What you have to do: Your answer should be the lines of the material that include the word "plus".
======
(** * Budget planner: allocation, forecast and state codec

    A shallow embedding of [src/app/app.component.ts] (the [AppComponent]
    class of the budget planner) and the properties its specification
    states about it.

    Number model.  A JavaScript number is an IEEE-754 double.  The finite
    ones are modelled by exact rationals ([Q]); [NaN] and the two infinities
    are separate constructors of [number], because the code tests for them
    ([Number.isFinite]).  Arithmetic on finite numbers is therefore exact:
    the binary rounding error of [+], [*] and [/] and overflow to an
    infinity are outside the model.  [Math.round] is modelled exactly
    (floor of the argument plus one half).

    Strings are sequences of code units below 256.

    Methods of the component mutate [this]; they are modelled as functions
    from the component to an [outcome] that carries the component after the
    call, and records whether the call returned or threw.  [persistState]
    only talks to [localStorage] and the chart canvas and leaves every field
    unchanged, so it is elided. *)

From Stdlib Require Import QArith Qround Qabs Qpower Lqa ZArith Lia.
From Stdlib Require Import String Ascii List Bool DecimalString.
From stdpp Require Import base list.

Local Open Scope Q_scope.

(** ** JavaScript numbers and [Math] *)

Module Js.

Inductive number : Type :=
| Fin (q : Q)
| NaN
| PosInf
| NegInf.

(** The argument type [string | number] of the update methods. *)
Inductive raw : Type :=
| RNum (n : number)
| RStr (s : string).

Definition Qltb (a b : Q) : bool := negb (Qle_bool b a).

Definition Math_max (a b : Q) : Q := if Qle_bool a b then b else a.
Definition Math_min (a b : Q) : Q := if Qle_bool a b then a else b.

(** [Math.round]: the integer nearest to [x], ties towards plus infinity. *)
Definition Math_round (x : Q) : Q := inject_Z (Qfloor (x + (1 # 2))).

(** *** [Number.parseFloat]

    Leading white space is skipped, then the longest prefix that is a
    [StrDecimalLiteral] is read: an optional sign, then either [Infinity]
    or digits with an optional fraction and an optional exponent.  What
    follows the literal is ignored.  Without such a prefix the result is
    [NaN]. *)

Definition isWhiteSpace (c : ascii) : bool :=
  let n := nat_of_ascii c in
  ((9 <=? n)%nat && (n <=? 13)%nat) || (n =? 32)%nat || (n =? 160)%nat.

Definition isDigit (c : ascii) : bool :=
  let n := nat_of_ascii c in (48 <=? n)%nat && (n <=? 57)%nat.

Definition digitValue (c : ascii) : Z := Z.of_nat (nat_of_ascii c) - 48.

Fixpoint trimStart (s : string) : string :=
  match s with
  | String c s' => if isWhiteSpace c then trimStart s' else s
  | EmptyString => s
  end.

(** [String.prototype.trim] *)
Fixpoint trimEnd (s : string) : string :=
  match s with
  | String c s' =>
      match trimEnd s' with
      | EmptyString => if isWhiteSpace c then EmptyString else String c EmptyString
      | t => String c t
      end
  | EmptyString => EmptyString
  end.

Definition trim (s : string) : string := trimEnd (trimStart s).

(** [spanDigits acc s]: reads the leading decimal digits of [s]; returns
    their value appended to [acc], their count, and the rest of [s]. *)
Fixpoint spanDigits (acc : Z) (s : string) : Z * nat * string :=
  match s with
  | String c s' =>
      if isDigit c then
        let '(v, k, r) := spanDigits (acc * 10 + digitValue c) s' in (v, S k, r)
      else (acc, O, s)
  | EmptyString => (acc, O, s)
  end.
Lemma render_subnet_addresses family st sn st' vals :
  render_subnet st sn = Ok st' ->
  numbered_are (l3_config st) family "address" vals ->
  numbered_are (l3_config st') family "address"
               (vals ++ subnet_addresses family [sn]).
Proof.
  unfold render_subnet, subnet_addresses, subnet_family. cbn [flat_map].
  rewrite app_nil_r. intros H Hv.
  set (f := if subnet_is_ipv6 sn then "ipv6" else "ipv4") in *.
  bind_inv_as H c1 E1. bind_inv_as H c2 E2. bind_inv_as H c3 E3.
  bind_inv_as H c4 E4. injection H as <-. cbn [l3_config].
  apply _set_ip_method_extends in E1.
  assert (V1 : numbered_are c1 family "address" vals).
  { eapply numbered_are_extends; [exact E1| |exact Hv].
    intros i. unfold covers. cbn [existsb matches].
    replace (String.eqb "method" ("address" ++ str_nat i)) with false
      by reflexivity.
    replace (String.eqb "may-fail" ("address" ++ str_nat i)) with false
      by reflexivity.
    now rewrite !andb_false_r. }
  assert (V2 : numbered_are c2 family "address"
                 (vals ++ (if String.eqb f family
                           then match address_value sn with
                                | Some v => [v]
                                | None => []
                                end
                           else []))).
  { unfold address_value. destruct (sn_address sn) as [a|] eqn:Ea.
    - unfold _add_address in E2. rewrite Ea in E2.
      destruct (sn_prefix sn) as [px|]; [|discriminate].
      destruct (_add_numbered_lowest f "address" (a ++ "/" ++ str_Z px) c1)
        as [n [Hlow Hadd]].
      rewrite Hadd in E2. injection E2 as <-.
      destruct (String.eqb_spec f family) as [->|Hne].
      + exact (numbered_are_add c1 family "address" vals n _ V1 Hlow).
      + rewrite app_nil_r.
        eapply numbered_are_extends;
          [exact (extends_put_prefix f "address" (str_nat n) _ c1)|
          |exact V1].
        intros i. cbn. apply String.eqb_neq in Hne. now rewrite Hne.
    - injection E2 as <-.
      destruct (String.eqb f family); now rewrite app_nil_r. }
  assert (V3 : numbered_are c3 family "address"
                 (vals ++ (if String.eqb f family
                           then match address_value sn with
                                | Some v => [v]
                                | None => []
                                end
                           else []))).
  { destruct (sn_gateway sn) as [gw|]; [|now injection E3 as <-].
    apply cfg_set_inv in E3. destruct E3 as [-> _].
    eapply numbered_are_extends; [apply extends_put| |exact V2].
    intros i. cbn.
    replace (String.eqb "gateway" ("address" ++ str_nat i)) with false
      by reflexivity.
    now rewrite !andb_false_r. }
  apply foldM_add_route_extends in E4.
  eapply numbered_are_extends; [exact E4| |exact V3].
  intros i. unfold covers. cbn [existsb matches].
  now rewrite route_not_address, !andb_false_r.
Qed.

Lemma foldM_render_subnet_addresses family subnets :
  forall st st' vals,
    foldM render_subnet subnets st = Ok st' ->
    numbered_are (l3_config st) family "address" vals ->
    numbered_are (l3_config st') family "address"
                 (vals ++ subnet_addresses family subnets).
Proof.
  induction subnets as [|sn subnets IH]; intros st st' vals H Hv;
    cbn [foldM] in H.
  - injection H as <-. cbn. now rewrite app_nil_r.
  - bind_inv_as H st1 E1.
    change (sn :: subnets) with ([sn] ++ subnets)%list.
    rewrite subnet_addresses_app, app_assoc.
    eapply IH; [exact H|].
    eapply render_subnet_addresses; eassumption.
Qed.
Lemma filter_keeps_rows_within_bounds_witness :
  exists out : DataFrame,
    apply_video_filters config (Sim.table Sim.three_rows) = Ok out
    /\ df_rows out = map drop_helpers (filter (within_bounds config) Sim.three_rows).
Proof.
  pose proof (apply_video_filters_within config _ three_rows_have_metric_columns)
    as Hout.
  eexists. split; [exact Hout |].
  exact (proj1 (filter_keeps_rows_within_bounds config _ _ Hout)).
Defined.

Lemma filter_twice_over (cfg1 cfg2 : Config) (df : DataFrame) :
  has_metric_columns df ->
  bind (apply_video_filters cfg1 df) (apply_video_filters cfg2)
  = Ok {| df_columns := filter (fun c => c ∉ helper_columns) (df_columns df);
          df_rows :=
            map drop_helpers
                (filter (fun r => within_bounds cfg1 r /\ within_bounds cfg2 r)
                        (df_rows df)) |}.
Proof.
  intros Hcols. rewrite (apply_video_filters_within cfg1 df Hcols). cbn [bind].
  rewrite apply_video_filters_within by exact (metric_columns_kept df Hcols).
  cbn [df_columns df_rows]. f_equal. f_equal; [apply filter_twice |].
  rewrite (filter_map_commute drop_helpers (within_bounds cfg2) (within_bounds cfg2))
    by (intros r; apply within_bounds_drop_helpers).
  rewrite map_map, list_filter_filter.
  rewrite (map_ext _ _ drop_helpers_idempotent). f_equal.
  apply list_filter_iff. tauto.
Qed.

(** X6: filtering with one set of bounds and then with another keeps
    the rows that lie within both, and the order of the two filterings
    does not matter (on a table without the metric columns either order
    raises the same error). *)
Theorem filters_commute (cfg1 cfg2 : Config) (df : DataFrame) :
  bind (apply_video_filters cfg1 df) (apply_video_filters cfg2)
  = bind (apply_video_filters cfg2 df) (apply_video_filters cfg1)
  /\ (forall out : DataFrame,
        bind (apply_video_filters cfg1 df) (apply_video_filters cfg2) = Ok out ->
        df_rows out
        = map drop_helpers
              (filter (fun r => within_bounds cfg1 r /\ within_bounds cfg2 r)
                      (df_rows df))).
Proof.
  destruct (decide (has_metric_columns df)) as [Hcols | Hmissing].
  - rewrite (filter_twice_over cfg1 cfg2 df Hcols), (filter_twice_over cfg2 cfg1 df Hcols).
    split.
    + f_equal. f_equal. f_equal. apply list_filter_iff. tauto.
    + intros out [= <-]. reflexivity.
  - rewrite !(apply_video_filters_missing_column _ df Hmissing).
    split; [reflexivity | discriminate].
Qed.

End FilterAgain.

Section WhichVideos.

Context {W : Type} `{Browser W}.

(** X7: the run scrapes exactly the rows of the table whose metrics lie
    within the bounds, in the table's order, each without the helper
    cells; and when the table lacks one of the three metric columns the
    filter raises [AttributeError] (the default of [df.get] is an int,
    which has no [apply]), which ends the run before any video is
    opened. *)
Theorem process_videos_visits_rows_within_bounds
    (cfg : Config) (df : DataFrame) (self : Scraper) :
  (has_metric_columns df ->
   process_videos cfg df self
   = Ok (process_rows cfg
           (map drop_helpers (filter (within_bounds cfg) (df_rows df))) self))
  /\ (~ has_metric_columns df ->
      apply_video_filters cfg df = Raise AttributeError
      /\ process_videos cfg df self = Raise AttributeError).
Proof.
  unfold process_videos. split.
  - intros Hcols. rewrite (apply_video_filters_within cfg df Hcols). reflexivity.
  - intros Hmissing. rewrite (apply_video_filters_missing_column cfg df Hmissing).
    split; reflexivity.
Qed.

End WhichVideos.

(** X7 on the table of three videos, at the shipped configuration. *)
Lemma process_videos_visits_rows_within_bounds_witness :
  process_videos config (Sim.table Sim.three_rows) (Sim.fresh Sim.three_videos)
  = Ok (process_rows config
          (map drop_helpers (filter (within_bounds config) Sim.three_rows))
          (Sim.fresh Sim.three_videos)).
Proof.
  pose proof (process_videos_visits_rows_within_bounds config (Sim.table Sim.three_rows)
                (Sim.fresh Sim.three_videos)) as [Hrun _].
  exact (Hrun three_rows_have_metric_columns).
Defined.

(** ** The configuration *)

Section Configuration.

Lemma no_complaint {A : Type} (b : bool) (x : A) :
  (if b then [x] else []) = [] <-> b = false.
Proof. destruct b; split; intros E; try discriminate E; reflexivity. Qed.
Lemma zero_iteration_idempotent_witness :
  registered "weight" W2 (data_of W2) ones ones (attached W2) /\
  compute_weight sn 0 (attached W2) = (Ok tt, forwarded W2) /\
  compute_weight sn 0 (forwarded W2) = (Ok tt, forwarded W2) /\
  _buffers (forwarded W2) !! "weight_u" = Some (Some ones) /\
  _buffers (forwarded W2) !! "weight_v" = Some (Some ones).
Proof.
  assert (Hrun : compute_weight sn 0 (attached W2) = (Ok tt, forwarded W2)).
  { unfold forwarded.
    assert (E1 : fst (compute_weight sn 0 (attached W2)) = Ok tt)
      by (vm_compute; reflexivity).
    assert (E2 : snd (compute_weight sn 0 (attached W2))
                 = snd (__call__ sn PNone (attached W2)))
      by (vm_compute; reflexivity).
    rewrite <- E2. apply run_eq. exact E1. }
  split; [exact attached_registered_W2|]. split; [exact Hrun|].
  destruct (zero_iteration_idempotent sn W2 (data_of W2) ones ones (attached W2)
              (Ok tt) (forwarded W2) attached_registered_W2 Hrun)
    as (H1 & _ & H2 & H3 & _).
  split; [exact H1|]. split; [exact H2|exact H3].
Defined.

Lemma negative_iterations_rejected_witness :
  (-1 < 0)%Z /\
  dict (attached W2) !! POWER_ITERATION_FN = Some (PMethod sn) /\
  compute_weight sn (-1) (attached W2)
    = (Raise (ValueError_iterations (-1)), attached W2) /\
  spectral_norm_power_iteration (-1) (attached W2)
    = (Raise (ValueError_iterations (-1)), attached W2).
Proof.
  assert (Hn : (-1 < 0)%Z) by lia.
  assert (HP : dict (attached W2) !! POWER_ITERATION_FN = Some (PMethod sn))
    by (vm_compute; reflexivity).
  split; [exact Hn|]. split; [exact HP|].
  destruct (proj1 (negative_iterations_rejected sn (-1) (attached W2)) Hn)
    as (H1 & _ & _ & H2).
  split; [exact H1|exact (H2 HP)].
Defined.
======
Result:
    (floor of the argument plus one half).
(** [Math.round]: the integer nearest to [x], ties towards plus infinity. *)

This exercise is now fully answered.